*** Opening of Records provided ***

(** A request without credentials changes nothing.  On a node of its own, when the
    bearer is neither the control token, nor the enrolment token, nor the token of a
    device that is not revoked, the state of the whole control plane is as it was;
    and the answer is 401, unless the path is public or outside the API. *)
Theorem unauthorized_changes_nothing (m : HttpMethod) (path : string) (query : option string) (body : string)
    (headers : HeaderMap) (st st' : State) (resp : ControlResponse)
    (Hown : own_trust (ag_trust (cs_agents st)))
    (Htoken : control_authorized cfg headers = false)
    (Henroll : is_enroll_authorized cfg headers = false)
    (Hdevice : forall token, extract_bearer headers = Some token ->
       (device_token_valid fate token (tr_devices (ag_trust (cs_agents st))) (tr_redis (ag_trust (cs_agents st)))).2 = false)
    (Hrun : dispatch_with_query hash order fate cfg ca inp m path query body headers st = Some (st', resp)) :
  st' = st /\ (resp.1 = 401%N \/ starts_with path "/api/" = false \/ public_api m path = true).
Proof.
  assert (Hagent : is_agent_authorized fate cfg headers (cs_agents st) = (cs_agents st, false)).
  { unfold is_agent_authorized. rewrite Htoken. destruct (extract_bearer headers) as [token|] eqn:E.
    - rewrite (device_token_valid_keeps token _ _ (proj2 Hown)), (Hdevice token eq_refl).
      by destruct (cs_agents st) as [[] ? ?].
    - f_equal. revert Htoken. unfold control_authorized, is_authorized_bearer. rewrite E.
      destruct (ct_api_token cfg); [done|]. cbn. by intros ->. }
  revert Hrun. unfold dispatch_with_query. destruct (gate _ _ _ _ _ _) as [s ok] eqn:Eg.
  assert (Hs : s = cs_agents st /\ (ok = true -> negb (starts_with path "/api/") || public_api m path = true)).
  { revert Eg. unfold gate. rewrite Hagent, Henroll, Htoken. repeat case_match; intros [= <- <-]; done. }
  destruct Hs as [-> Hopen]. rewrite set_agents_same. destruct ok; cbn [negb]; [|intros [= <- <-]; by split; [|left]].
  specialize (Hopen eq_refl). intros Hrun. split; [|right; apply orb_true_iff in Hopen as [H%negb_true_iff|H]; tauto].
  destruct (dispatch_agent _ _ _ _ _ _ _ _ _ _) as [[s' [status b]]|] eqn:Ea.
  - injection Hrun as <- _. apply open_agent_request in Ea as ->; [apply set_agents_same|done|done].
  - by apply (gate_idle _ _ _ _ _ Htoken Eg) in Hrun.
Qed.

(** *** The console *)

(** C21: The console serves any file of the host to anybody (a defect).  For every
    absolute path without dots in a row or a NUL, a GET of [/admin/] followed by that
    path reaches the control plane on the metrics port and answers 200 with the
    content of the file, whatever the headers, the tokens and the directory of the
    console: the part after [/admin/] is absolute, so joining it drops the directory. *)
Theorem static_ui_reads_any_file (file content : string) (query : option string) (body : string) (headers : HeaderMap)
    (acl draining : bool) (token export : option string) (st : State)
    (Hdots : str_contains ("/admin//" +:+ file) ".." = false)
    (Hnul : str_contains ("/admin//" +:+ file) (String "000" EmptyString) = false)
    (Hfile : cs_files st !! ("/" +:+ file)%string = Some content)
    (Hread : ci_unreadable inp ("/" +:+ file) = None) :
  metrics_server acl true draining token export ("/admin//" +:+ file) headers = ByControlApi
  /\ dispatch_with_query hash order fate cfg ca inp MGet ("/admin//" +:+ file) query body headers st
     = Some (st, (200%N, CFile (mime_of (path_extension ("/" +:+ file))) content)).
Proof.
  split.
  { unfold metrics_server, console_path. inside. by rewrite andb_false_r. }
  unfold dispatch_with_query, gate. inside. cbn [negb orb]. rewrite set_agents_same.
  change (dispatch_agent _ _ _ _ _ _ _ _ _ _) with (@None (AgentState * AgentResponse)).
  unfold dispatch_rest, rpz_dispatch. inside. cbn [negb orb].
  replace (cs_rpz st ≫= _) with (@None (RpzApi * RpzAnswer)) by (by destruct (cs_rpz st)).
  unfold route, route_get. inside. cbn [negb]. unfold serve_static_ui. rewrite Hdots, Hnul. inside. cbn [orb].
  change (strip_prefix "/admin/" ("/admin//" +:+ file)) with (Some ("/" +:+ file)%string). cbn [default from_option id].
  change (str_is_empty ("/" +:+ file)) with false. rewrite path_join_absolute. unfold is_file, read.
  rewrite Hfile. cbn [present]. by rewrite Hread, Hfile.
Qed.

(** *** Applying settings *)

Lemma settings_fold (request m : gmap string string) k :
  map_fold (fun key value m => if str_is_empty value then delete key m else <[key := value]> m) m request !! k
  = match request !! k with Some v => if str_is_empty v then None else Some v | None => m !! k end.
Proof.
  revert k. apply (map_fold_weak_ind (fun (r : gmap string string) request => forall k,
    r !! k = match request !! k with Some v => if str_is_empty v then None else Some v | None => m !! k end)).
  - intros k. by rewrite lookup_empty.
  - intros i v rq r Hi IH k. destruct (decide (k = i)) as [->|Hne].
    + rewrite lookup_insert_eq. destruct (str_is_empty v); [apply lookup_delete_eq|apply lookup_insert_eq].
    + rewrite lookup_insert_ne by done. destruct (str_is_empty v); [rewrite lookup_delete_ne by done|rewrite lookup_insert_ne by done];
        apply IH.
Qed.

Lemma apply_rest_settings hot restart (st : State) :
  exists hot' status, let r := apply_rest cfg inp hot restart st in
    r.2 = (200%N, CApplied hot' status) /\ cs_env r.1 = cs_env st /\ cs_files r.1 = cs_files st.
Proof.
  unfold apply_rest, upstream_tls_reload_payload. destruct (reload_from_env _ _ _ _) as [t res].
  unfold hierarchy_reload_payload. destruct (cs_peers (set_tls t st)) as [reg|].
  - destruct (reload_static_peers _ _ _ _) as [reg' res'].
    destruct (default true restart); [destruct (ct_restartable cfg)|]; do 2 eexists; split_and!; reflexivity.
  - destruct (default true restart); [destruct (ct_restartable cfg)|]; do 2 eexists; split_and!; reflexivity.
Qed.


End authority.

(** ** Purging by tag *)

Section purging.
Context {SC : ShardCache CachedResponse} {SL : ShardCacheLaws SC} {SE : SspiEngine} {SH : Sha256}.
Context (hash : string -> N) (order : gset string -> list string) (Horder : forall s, order s ≡ₚ elements s).
Context (cfg : ControlSettings) (inp : ControlInputs).
Abbreviation State := ControlApiState.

*** Close of Records provided ***

**Problem details**
Every entry must be set down exactly, with nothing left out.

**Exercise output**
(** A request without credentials changes nothing.  On a node of its own, when the
    bearer is neither the control token, nor the enrolment token, nor the token of a
    device that is not revoked, the state of the whole control plane is as it was;
    and the answer is 401, unless the path is public or outside the API. *)
Theorem unauthorized_changes_nothing (m : HttpMethod) (path : string) (query : option string) (body : string)
    (headers : HeaderMap) (st st' : State) (resp : ControlResponse)
    (Hown : own_trust (ag_trust (cs_agents st)))
    (Htoken : control_authorized cfg headers = false)
    (Henroll : is_enroll_authorized cfg headers = false)
    (Hdevice : forall token, extract_bearer headers = Some token ->
       (device_token_valid fate token (tr_devices (ag_trust (cs_agents st))) (tr_redis (ag_trust (cs_agents st)))).2 = false)
    (Hrun : dispatch_with_query hash order fate cfg ca inp m path query body headers st = Some (st', resp)) :
  st' = st /\ (resp.1 = 401%N \/ starts_with path "/api/" = false \/ public_api m path = true).
Proof.
  assert (Hagent : is_agent_authorized fate cfg headers (cs_agents st) = (cs_agents st, false)).
  { unfold is_agent_authorized. rewrite Htoken. destruct (extract_bearer headers) as [token|] eqn:E.
    - rewrite (device_token_valid_keeps token _ _ (proj2 Hown)), (Hdevice token eq_refl).
      by destruct (cs_agents st) as [[] ? ?].
    - f_equal. revert Htoken. unfold control_authorized, is_authorized_bearer. rewrite E.
      destruct (ct_api_token cfg); [done|]. cbn. by intros ->. }
  revert Hrun. unfold dispatch_with_query. destruct (gate _ _ _ _ _ _) as [s ok] eqn:Eg.
  assert (Hs : s = cs_agents st /\ (ok = true -> negb (starts_with path "/api/") || public_api m path = true)).
  { revert Eg. unfold gate. rewrite Hagent, Henroll, Htoken. repeat case_match; intros [= <- <-]; done. }
  destruct Hs as [-> Hopen]. rewrite set_agents_same. destruct ok; cbn [negb]; [|intros [= <- <-]; by split; [|left]].
  specialize (Hopen eq_refl). intros Hrun. split; [|right; apply orb_true_iff in Hopen as [H%negb_true_iff|H]; tauto].
  destruct (dispatch_agent _ _ _ _ _ _ _ _ _ _) as [[s' [status b]]|] eqn:Ea.
  - injection Hrun as <- _. apply open_agent_request in Ea as ->; [apply set_agents_same|done|done].
  - by apply (gate_idle _ _ _ _ _ Htoken Eg) in Hrun.
Qed.

(** *** The console *)

(** C21: The console serves any file of the host to anybody (a defect).  For every
    absolute path without dots in a row or a NUL, a GET of [/admin/] followed by that
    path reaches the control plane on the metrics port and answers 200 with the
    content of the file, whatever the headers, the tokens and the directory of the
    console: the part after [/admin/] is absolute, so joining it drops the directory. *)
Theorem static_ui_reads_any_file (file content : string) (query : option string) (body : string) (headers : HeaderMap)
    (acl draining : bool) (token export : option string) (st : State)
    (Hdots : str_contains ("/admin//" +:+ file) ".." = false)
    (Hnul : str_contains ("/admin//" +:+ file) (String "000" EmptyString) = false)
    (Hfile : cs_files st !! ("/" +:+ file)%string = Some content)
    (Hread : ci_unreadable inp ("/" +:+ file) = None) :
  metrics_server acl true draining token export ("/admin//" +:+ file) headers = ByControlApi
  /\ dispatch_with_query hash order fate cfg ca inp MGet ("/admin//" +:+ file) query body headers st
     = Some (st, (200%N, CFile (mime_of (path_extension ("/" +:+ file))) content)).
Proof.
  split.
  { unfold metrics_server, console_path. inside. by rewrite andb_false_r. }
  unfold dispatch_with_query, gate. inside. cbn [negb orb]. rewrite set_agents_same.
  change (dispatch_agent _ _ _ _ _ _ _ _ _ _) with (@None (AgentState * AgentResponse)).
  unfold dispatch_rest, rpz_dispatch. inside. cbn [negb orb].
  replace (cs_rpz st ≫= _) with (@None (RpzApi * RpzAnswer)) by (by destruct (cs_rpz st)).
  unfold route, route_get. inside. cbn [negb]. unfold serve_static_ui. rewrite Hdots, Hnul. inside. cbn [orb].
  change (strip_prefix "/admin/" ("/admin//" +:+ file)) with (Some ("/" +:+ file)%string). cbn [default from_option id].
  change (str_is_empty ("/" +:+ file)) with false. rewrite path_join_absolute. unfold is_file, read.
  rewrite Hfile. cbn [present]. by rewrite Hread, Hfile.
Qed.

(** *** Applying settings *)

Lemma settings_fold (request m : gmap string string) k :
  map_fold (fun key value m => if str_is_empty value then delete key m else <[key := value]> m) m request !! k
  = match request !! k with Some v => if str_is_empty v then None else Some v | None => m !! k end.
Proof.
  revert k. apply (map_fold_weak_ind (fun (r : gmap string string) request => forall k,
    r !! k = match request !! k with Some v => if str_is_empty v then None else Some v | None => m !! k end)).
  - intros k. by rewrite lookup_empty.
  - intros i v rq r Hi IH k. destruct (decide (k = i)) as [->|Hne].
    + rewrite lookup_insert_eq. destruct (str_is_empty v); [apply lookup_delete_eq|apply lookup_insert_eq].
    + rewrite lookup_insert_ne by done. destruct (str_is_empty v); [rewrite lookup_delete_ne by done|rewrite lookup_insert_ne by done];
        apply IH.
Qed.

Lemma apply_rest_settings hot restart (st : State) :
  exists hot' status, let r := apply_rest cfg inp hot restart st in
    r.2 = (200%N, CApplied hot' status) /\ cs_env r.1 = cs_env st /\ cs_files r.1 = cs_files st.
Proof.
  unfold apply_rest, upstream_tls_reload_payload. destruct (reload_from_env _ _ _ _) as [t res].
  unfold hierarchy_reload_payload. destruct (cs_peers (set_tls t st)) as [reg|].
  - destruct (reload_static_peers _ _ _ _) as [reg' res'].
    destruct (default true restart); [destruct (ct_restartable cfg)|]; do 2 eexists; split_and!; reflexivity.
  - destruct (default true restart); [destruct (ct_restartable cfg)|]; do 2 eexists; split_and!; reflexivity.
Qed.


End authority.

(** ** Purging by tag *)

Section purging.
Context {SC : ShardCache CachedResponse} {SL : ShardCacheLaws SC} {SE : SspiEngine} {SH : Sha256}.
Context (hash : string -> N) (order : gset string -> list string) (Horder : forall s, order s ≡ₚ elements s).
Context (cfg : ControlSettings) (inp : ControlInputs).
Abbreviation State := ControlApiState.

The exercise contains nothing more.